Can you explain this vulnerability to me?
The vulnerability exists in the mv utility of uutils coreutils, where it fails to preserve the original file ownership when moving files across different filesystem boundaries.
Instead of retaining the source file's UID and GID, the utility uses a copy-and-delete method that creates the destination file with the caller's UID and GID.
This means that files moved by a privileged user, such as root, may unexpectedly become owned by root rather than the original owner.

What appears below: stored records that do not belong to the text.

(** The hook right after mounting at time [mountTs]. *)
Definition init (mountTs : Z) : state :=
  {| status := AWAKE; drowsyScore := Fin 0; blinkCount := 0%Z;
     blinkDetected := false; soundWarning := false; continuousClose := false;
     perclosState := 0; ear := Fin 0; mar := Fin 0;
     prevEyesClosed := false;
     lastEyeState := {| closed := false; lastChangeTs := mountTs |};
     percBuffer := []; longBlinkCount := 0%Z; head := init_head;
     emaRef := Fin 0; mouthRef := None; calib := init_calibration;
     lastUpdate := 0%Z;
     prevValues :=
       {| pv_drowsyScore := None; pv_perclos := None;
          pv_continuousClose := None; pv_blinkCount := None;
          pv_soundWarning := None |} |}.

(** What an effect run reads from outside: [Date.now()], the three geometric
    features of the landmark frame ([EAR], the raw [MAR], [pitchDeg]), the
    result of [recentEnvelope(256)], the [bandEnergyLow] state of the audio
    hook, and the clock for the fallback in [detectPeaks]. *)
Record frame : Type := {
  nowTs : Z;
  EAR : num;
  MAR : num;
  pitchDeg : num;
  envelope : list Q;
  times : list Z;
  bandEnergyLow : Q;
  clock : nat -> Z
}.

(** A frame of a relaxed face with no sound: only the time and the EAR vary. *)
Definition plain_frame (t : Z) (e : Q) : frame :=
  {| nowTs := t; EAR := Fin e; MAR := Fin 0.1; pitchDeg := Fin 0;
     envelope := []; times := []; bandEnergyLow := 0; clock := fun _ => 0%Z |}.

Definition orElse {A : Type} (o : option A) (d : A) : A :=
  match o with Some x => x | None => d end.

(** One run of the effect; [None] is [landmarksData === null]. *)
Definition tick (st : state) (input : option frame) : state :=
  match input with
  | None => st
  | Some f =>
    let nowTs := nowTs f in
    if (nowTs - lastUpdate st <? UPDATE_MS)%Z then st
    else
      let EAR := EAR f in
      let ear' :=
        if gt (abs (sub (ear st) EAR)) (Fin 0.0005) then EAR else ear st in
      let calib' := calibration_tick (calib st) nowTs EAR in
      let EAR_CLOSED := EAR_CLOSED_REF calib' in
      let EAR_OPEN := EAR_OPEN_REF calib' in
      let eyesCurrentlyClosed :=
        if prevEyesClosed st then lt EAR EAR_OPEN else lt EAR EAR_CLOSED in
      let '(lastEyeState', longBlinkCount', blinkCount1, blinkDetected') :=
        eye_tick (lastEyeState st) (longBlinkCount st) (blinkCount st)
                 (blinkDetected st) nowTs eyesCurrentlyClosed in
      let percBuffer' :=
        prune (nowTs - PERCLOS_WINDOW_MS)%Z
              (percBuffer st ++ [{| ts := nowTs; p_closed := eyesCurrentlyClosed |}]) in
      let perclos := perclos_of percBuffer' in
      let lastChange := lastChangeTs lastEyeState' in
      let continuousClosedMs :=
        if eyesCurrentlyClosed then (nowTs - lastChange)%Z else 0%Z in
      let continuousCloseTriggered :=
        (CONTINUOUS_CLOSE_MS_ALERT <=? continuousClosedMs)%Z in
      let MAR_score := min (Fin 1) (div (MAR f) (Fin YAWN_MAR_NORMALIZE)) in
      let mar' :=
        if gt (abs (sub (mar st) MAR_score)) (Fin 0.0005)
        then MAR_score else mar st in
      let pitchDeg := pitchDeg f in
      let '(head', pitchVel) := head_tick (head st) nowTs pitchDeg in
      let headNod := headNodDetected pitchDeg pitchVel in
      let '(soundScore0, detectedSoundWarning) :=
        sound_tick (envelope f) (times f) (clock f) (bandEnergyLow f) in
      let soundScore := Qmax 0 (Qmin 1 soundScore0) in
      let eyesInstant :=
        if continuousCloseTriggered then 1
        else if eyesCurrentlyClosed then 0.9 else 0 in
      let perclosComponent := Qmin 1 (perclos / PERCLOS_ALERT) in
      let marComponent := MAR_score in
      let headComponent :=
        if headNod then Fin 1
        else min (Fin 1) (max (Fin 0) (div pitchDeg (Fin 30))) in
      let soundComponent := soundScore in
      let newScoreUnsmoothed :=
        fuse (Fin eyesInstant) (Fin perclosComponent) marComponent
             headComponent (Fin soundComponent) in
      let prevEma := emaRef st in
      let ema := smooth prevEma newScoreUnsmoothed in
      let pv := prevValues st in
      let scoreGate :=
        gt (abs (sub (orElse (pv_drowsyScore pv) (Fin 0)) ema)) (Fin 0.005) in
      let perclosGate :=
        Qltb 0.002 (Qabs (orElse (pv_perclos pv) 0 - perclos)) in
      let closeGate :=
        negb (Bool.eqb (orElse (pv_continuousClose pv) false)
                       continuousCloseTriggered) in
      let blinkGate :=
        negb (Z.eqb (orElse (pv_blinkCount pv) 0%Z) longBlinkCount') in
      let soundGate :=
        negb (Bool.eqb (orElse (pv_soundWarning pv) false)
                       detectedSoundWarning) in
      {| status := status_of ema;
         drowsyScore := if scoreGate then ema else drowsyScore st;
         blinkCount := if blinkGate then longBlinkCount' else blinkCount1;
         blinkDetected := blinkDetected';
         soundWarning :=
           if soundGate then detectedSoundWarning else soundWarning st;
         continuousClose :=
           if closeGate then continuousCloseTriggered else continuousClose st;
         perclosState := if perclosGate then perclos else perclosState st;
         ear := ear';
         mar := mar';
         prevEyesClosed := eyesCurrentlyClosed;
         lastEyeState := lastEyeState';
         percBuffer := percBuffer';
         longBlinkCount := longBlinkCount';
         head := head';
         emaRef := ema;
         mouthRef := Some MAR_score;
         calib := calib';
         lastUpdate := nowTs;
         prevValues :=
           {| pv_drowsyScore :=
                if scoreGate then Some ema else pv_drowsyScore pv;
              pv_perclos := if perclosGate then Some perclos else pv_perclos pv;
              pv_continuousClose :=
                if closeGate then Some continuousCloseTriggered
                else pv_continuousClose pv;
              pv_blinkCount :=
                if blinkGate then Some longBlinkCount' else pv_blinkCount pv;
              pv_soundWarning :=
                if soundGate then Some detectedSoundWarning
                else pv_soundWarning pv |} |}
  end.

(** Whether [tick] gets past its two early returns. *)
Definition processed (st : state) (input : option frame) : bool :=
  match input with
  | None => false
  | Some f => negb (nowTs f - lastUpdate st <? UPDATE_MS)%Z
  end.

Definition with_calib (st : state) (c : Calibration) : state :=
  {| status := status st; drowsyScore := drowsyScore st;
     blinkCount := blinkCount st; blinkDetected := blinkDetected st;
     soundWarning := soundWarning st; continuousClose := continuousClose st;
     perclosState := perclosState st; ear := ear st; mar := mar st;
     prevEyesClosed := prevEyesClosed st; lastEyeState := lastEyeState st;
     percBuffer := percBuffer st; longBlinkCount := longBlinkCount st;
     head := head st; emaRef := emaRef st; mouthRef := mouthRef st;
     calib := c; lastUpdate := lastUpdate st; prevValues := prevValues st |}.

Definition with_blinkDetected (st : state) (b : bool) : state :=
  {| status := status st; drowsyScore := drowsyScore st;
     blinkCount := blinkCount st; blinkDetected := b;
     soundWarning := soundWarning st; continuousClose := continuousClose st;
     perclosState := perclosState st; ear := ear st; mar := mar st;
     prevEyesClosed := prevEyesClosed st; lastEyeState := lastEyeState st;
     percBuffer := percBuffer st; longBlinkCount := longBlinkCount st;
     head := head st; emaRef := emaRef st; mouthRef := mouthRef st;
     calib := calib st; lastUpdate := lastUpdate st;
     prevValues := prevValues st |}.

(** What can happen to a mounted hook: an effect run, a call of one of the two
    calibration controls, or the 300 ms timer set by a blink firing. *)
Inductive event : Type :=
| Effect (input : option frame)
| StartCalibration (now : Z)
| StopCalibration
| BlinkTimeout.

Definition step (st : state) (ev : event) : state :=
  match ev with
  | Effect input => tick st input
  | StartCalibration now => with_calib st (startCalibration now (calib st))
  | StopCalibration => with_calib st (stopCalibration (calib st))
  | BlinkTimeout => with_blinkDetected st false
  end.

Definition run (st : state) (events : list event) : state :=
  fold_left step events st.

(** A run at 1000 ms with the eyes closed, followed by [n] runs with the eyes
    open, 180 ms apart. *)
Definition closed_then_open (n : nat) : list event :=
  Effect (Some (plain_frame 1000 0.2))
  :: map (fun k => Effect (Some (plain_frame (1000 + 180 * Z.of_nat k) 0.35)))
         (seq 1 n).

(** The states the hook can be in: reached from a mount by such events. *)
Definition reachable (st : state) : Prop :=
  exists mountTs events, st = run (init mountTs) events.

End Monitor.

(** ** Array idioms shared by the hooks and the dashboard *)

Module Arrays.

(** [arr.slice(start)] for an integer [start], negative counting from the end. *)
Definition slice_from {A : Type} (start : Z) (arr : list A) : list A :=
  let n := Z.of_nat (length arr) in
  let k := if (start <? 0)%Z then Z.max (n + start) 0 else Z.min start n in
  skipn (Z.to_nat k) arr.

(** [[...prev.slice(-maxPoints + 1), x]], the update of [drowsyHistory], of
    [emotionHistory] and, with [MAX_LOGS], of the dashboard's [logs]. *)
Definition push_bounded {A : Type} (maxPoints : Z) (prev : list A) (x : A)
  : list A :=
  slice_from (- maxPoints + 1) prev ++ [x].

End Arrays.

(** ** The rest of the monitoring effect: emotion and histories *)

Module MonitorRest.

Import JsNum Monitor Arrays.

(** [Object.entries(expressions)]: the categories with their confidences, in
    enumeration order. *)
Definition Expressions : Type := list (string * num).

(** The emotion block; [None] is an [expressions] that is missing or not an
    object. *)
Definition dominant (expressions : option Expressions) : string :=
  match expressions with
  | None => "neutral"%string
  | Some entries =>
    fst (fold_left (fun a b => if gt (snd a) (snd b) then a else b)
                   entries ("neutral"%string, Fin 0))
  end.

(** The states and the ref field of the hook that [Monitor.state] leaves out. *)
Record Histories : Type := {
  drowsyHistory : list Z;
  emotionHistory : list string;
  dominantEmotion : string;
  pv_dominantEmotion : option string
}.

Definition init_histories : Histories :=
  {| drowsyHistory := []; emotionHistory := [];
     dominantEmotion := "neutral"%string; pv_dominantEmotion := None |}.

(** What one effect run does to them; [st] is the state the run starts from,
    [maxPoints] the hook's second argument. *)
Definition tick_histories (maxPoints : Z) (st : state) (f : frame)
    (expressions : option Expressions) (h : Histories) : Histories :=
  if (nowTs f - lastUpdate st <? UPDATE_MS)%Z then h
  else
    let ema := emaRef (tick st (Some f)) in
    let isDrowsy := gt ema (Fin 0.5) in
    let emotion := dominant expressions in
    let changed :=
      negb (String.eqb (orElse (pv_dominantEmotion h) ""%string) emotion) in
    {| drowsyHistory :=
         push_bounded maxPoints (drowsyHistory h) (if isDrowsy then 1 else 0)%Z;
       emotionHistory := push_bounded maxPoints (emotionHistory h) emotion;
       dominantEmotion := if changed then emotion else dominantEmotion h;
       pv_dominantEmotion :=
         if changed then Some emotion else pv_dominantEmotion h |}.

End MonitorRest.

(** ** The rest of the audio hook *)

Module SoundRest.

Import JsNum Sound Arrays.

(** [computeSpectralVariance] *)
Definition computeSpectralVariance (mag : list Q) : Q :=
  match mag with
  | [] => 0
  | _ =>
    let mean := fold_left (fun m x => m + x) mag 0 / Stats.len mag in
    let varSum := fold_left (fun s x => s + (x - mean) * (x - mean)) mag 0 in
    varSum / Stats.len mag
  end.

Section LowBand.

(** [mag_of db] is what [Math.pow(10, db / 20)] returns. *)
Variable mag_of : Q -> Q.

(** The linear magnitude a bin adds to a sum: bins that are not finite are
    skipped. *)
Definition bin_mag (db : num) : Q :=
  match db with
  | Fin q => mag_of q
  | _ => 0
  end.

(** [computeLowBandRatio]; [freqData] is what [getFloatFrequencyData] wrote. *)
Definition computeLowBandRatio (freqData : list num) (sampleRate fftSize : Q)
    (startHz endHz : Q) : Q :=
  let freqCount := Z.of_nat (length freqData) in
  let freqPerBin := sampleRate / fftSize in
  let startBin := Z.max 0 (Qfloor (startHz / freqPerBin)) in
  let endBin := Z.min (freqCount - 1) (Qfloor (endHz / freqPerBin)) in
  let band :=
    firstn (Z.to_nat (endBin + 1 - startBin)) (skipn (Z.to_nat startBin) freqData) in
  let sumMag := fold_left (fun s db => s + bin_mag db) band 0 in
  let total := fold_left (fun s db => s + bin_mag db) freqData 0 in
  if Qle_bool total 0 then 0
  else Qmax 0 (Qmin 1 (sumMag / total)).

End LowBand.

(** [recentEnvelope] *)
Definition recentEnvelope (st : state) (maxSamples : Z) : list Q * list Z :=
  (slice_from (- maxSamples) (envelopeBuffer st),
   slice_from (- maxSamples) (envelopeTime st)).

(** What [stop] does to the fields of [Sound.state]. *)
Definition stop (st : state) : state :=
  State (lastSampleTime st) (silenceStart st) (varianceBuf st) [] []
        0 0 false (volume st) 0 false.

(** What a successful [start] does to them. *)
Definition start (st : state) : state :=
  State 0 None [] [] [] 0 0 false (volume st) (bandEnergyLow st) (isSilent st).

(** The audio hook over its life: sampling frames and the two controls. *)
Inductive event : Type :=
| Frame (fr : frame)
| Stop
| Start.

Definition step (cfg : config) (st : state) (ev : event) : state :=
  match ev with
  | Frame fr => sampleAudio cfg st fr
  | Stop => stop st
  | Start => start st
  end.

How can this vulnerability impact me? :
This vulnerability can break backups and migrations by altering file ownership unexpectedly.
Files moved by privileged users may become root-owned, which can lead to information disclosure if unauthorized users gain access or cause restricted access for the intended file owners.
How does this vulnerability affect compliance with common standards and regulations (like GDPR, HIPAA)?:
This vulnerability causes the mv utility to fail to preserve file ownership when moving files across different filesystem boundaries, resulting in files unexpectedly becoming root-owned. This can lead to information disclosure or restricted access for the intended owners.
Such unintended changes in file ownership and potential information disclosure could negatively impact compliance with standards and regulations like GDPR and HIPAA, which require strict controls over data access and protection of sensitive information.
What immediate steps should I take to mitigate this vulnerability?
Immediate mitigation steps include avoiding the use of the vulnerable uutils/coreutils mv command for moving files across filesystem boundaries, especially when running as root.
Instead, use alternative tools or commands that preserve file ownership metadata correctly, such as the GNU mv command, which explicitly restores ownership after copying.
Additionally, review and modify administrative scripts, backup processes, and migration workflows to ensure they do not rely on the vulnerable mv implementation for cross-device moves.
Monitor updates from the uutils/coreutils project for patches addressing this issue and apply them as soon as they become available.